Provided information:
(* ===== verification/ApiSpec.v ===== *)
(** * What the API server promises

    A request for one namespace stays in it, whatever it calls; a live log reaches
    its reader whole, once and in order, and ends with the run; a run is deleted
    objects first, history last; a patch leaves the owner's label alone; a run
    reads the same from the cluster and from history. *)
From S2P Require Import Prelude Api GoLib Names Keys Objects Phases Effects Ops Calendar Durations Termination Logstream Sorting Retention Store StoreSpec Resolver Triggers ApiRuns ApiServer ApiListSpec.

Module ApiSpec.
Import Objects Phases Ops Store Termination ApiRuns ApiServer.

(** ** One namespace

    [promised]: what the Kubernetes API, run history and the object store say of their
    answers — an object asked for in a namespace, or written in one, is in it; rows are
    those of the filter; keys have the prefix listed. *)

Definition on_ok {A E} (P : A → bool) (r : result E A) : bool := match r with Ok x => P x | Err _ => true end.
Definition test_ns (t : Test) : string := om_Namespace (t_Meta t).
Definition tmpl_ns (t : TestTemplate) : string := om_Namespace (tm_Meta t).

Definition promised {R} (o : AOp R) : R → bool :=
  match o with
  | AGetRun ns _ => on_ok (fun cr => run_ns cr =? ns)%string
  | AListRuns ns => on_ok (forallb (fun cr => run_ns cr =? ns)%string)
  | ACreateRun run => on_ok (fun cr => run_ns cr =? run_ns run)%string
  | APatchAbort run _ => on_ok (fun cr => run_ns cr =? run_ns run)%string
  | AGetTest ns _ => on_ok (fun t => test_ns t =? ns)%string
  | AListTests ns => on_ok (forallb (fun t => test_ns t =? ns)%string)
  | ACreateTest _ t => on_ok (fun t' => test_ns t' =? test_ns t)%string
  | APatchTest _ t _ => on_ok (fun t' => test_ns t' =? test_ns t)%string
  | AListTemplates ns => on_ok (forallb (fun t => tmpl_ns t =? ns)%string)
  | AStoreGetByName ns _ => on_ok (fun row => rw_Namespace row =? ns)%string
  | AStoreList f _ => on_ok (forallb (fun row => rw_Namespace row =? fl_Namespace f)%string)
  | AListAudit f _ => on_ok (forallb (fun e => ad_Namespace e =? af_Namespace f)%string)
  | ATestStats f => on_ok (forallb (fun t => tt_Namespace t =? sf_Namespace f)%string)
  | AListKeys _ prefix => on_ok (forallb (fun k => HasPrefix k prefix))
  | _ => fun _ => true
  end.

(** A run's objects, of one of the runs. *)
Definition of_a_run (ns : string) (uids : gset string) (key : string) : bool := existsb (fun u => HasPrefix key (Keys.ForRun ns u)) (elements uids).

(** What may be asked with the runs of the namespace known so far: a row by its UID is
    looked at before it is believed; all that is changed, and all objects, are the
    namespace's. *)
Definition inside (ns : string) (uids : gset string) {R} (o : AOp R) : bool :=
  match o with
  | AGetRun n _ | AListRuns n | AGetTest n _ | AListTests n | AGetTemplate n _ | AListTemplates n | AListEvents n => (n =? ns)%string
  | AStoreGetByName n _ | ACaseStats n _ _ | ACaseHistory n _ _ _ => (n =? ns)%string
  | ACreateRun run => (run_ns run =? ns)%string
  | APatchAbort run _ | ADeleteRun run => (run_ns run =? ns)%string
  | ACreateTest _ t | APatchTest _ t _ | ADeleteTest t => (test_ns t =? ns)%string
  | AStoreList f _ => (fl_Namespace f =? ns)%string
  | AListAudit f _ => (af_Namespace f =? ns)%string
  | ATestStats f => (sf_Namespace f =? ns)%string
  | AAppendAudit e => (ad_Namespace e =? ns)%string
  | AStoreDelete uid | ASetComment uid _ | ARunCases uid _ => bool_decide (uid ∈ uids)
  | ARemovePrefix _ key | AListKeys _ key | AGetObject _ key | APresign _ key _ => of_a_run ns uids key
  | AStoreGet _ | ANow | AHead _ | AAccept | AWrite _ | AProxy _ _ _ | AWait _ | AEnded => true
  end.

(** The runs known after an answer. *)
Definition learn (ns : string) {R} (o : AOp R) : R → gset string → gset string :=
  match o with
  | AGetRun _ _ => fun r uids => match r with Ok cr => {[run_uid cr]} ∪ uids | Err _ => uids end
  | AStoreGet _ => fun r uids => match r with Ok row => if (rw_Namespace row =? ns)%string then {[rw_UID row]} ∪ uids else uids | Err _ => uids end
  | AStoreGetByName _ _ => fun r uids => match r with Ok row => {[rw_UID row]} ∪ uids | Err _ => uids end
  | _ => fun _ uids => uids
  end.

(** [None]: a promise was broken. *)
Definition fence (ns : string) : monitor AOp (option (gset string)) := fun R st o =>
  match st with
  | None => Some (fun _ => None)
  | Some uids => if inside ns uids o then Some (fun r => if promised o r then Some (learn ns o r uids) else None) else None
  end.

(** An answer that tells of the namespace only. *)
Definition told (ns : string) (o : Reply) : bool :=
  match o with
  | Answer _ _ b =>
      match b with
      | BRun e => (e_Namespace e =? ns)%string
      | BRuns es => forallb (fun e => e_Namespace e =? ns)%string es
      | BTestRun cr => (run_ns cr =? ns)%string
      | BTest t => (test_ns t =? ns)%string
      | BTests ts => forallb (fun t => test_ns t =? ns)%string ts
      | BTemplates ts => forallb (fun t => tmpl_ns t =? ns)%string ts
      | BResolved t => (rt_Namespace t =? ns)%string
      | BAudit es => forallb (fun e => ad_Namespace e =? ns)%string es
      | BTestStats ts => forallb (fun t => tt_Namespace t.1 =? ns)%string ts
      | _ => true
      end
  | _ => true
  end.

Task to complete:
Only the lines containing the string "that" are needed; pull them out of the records.

Response area:
    looked at before it is believed; all that is changed, and all objects, are the
(** An answer that tells of the namespace only. *)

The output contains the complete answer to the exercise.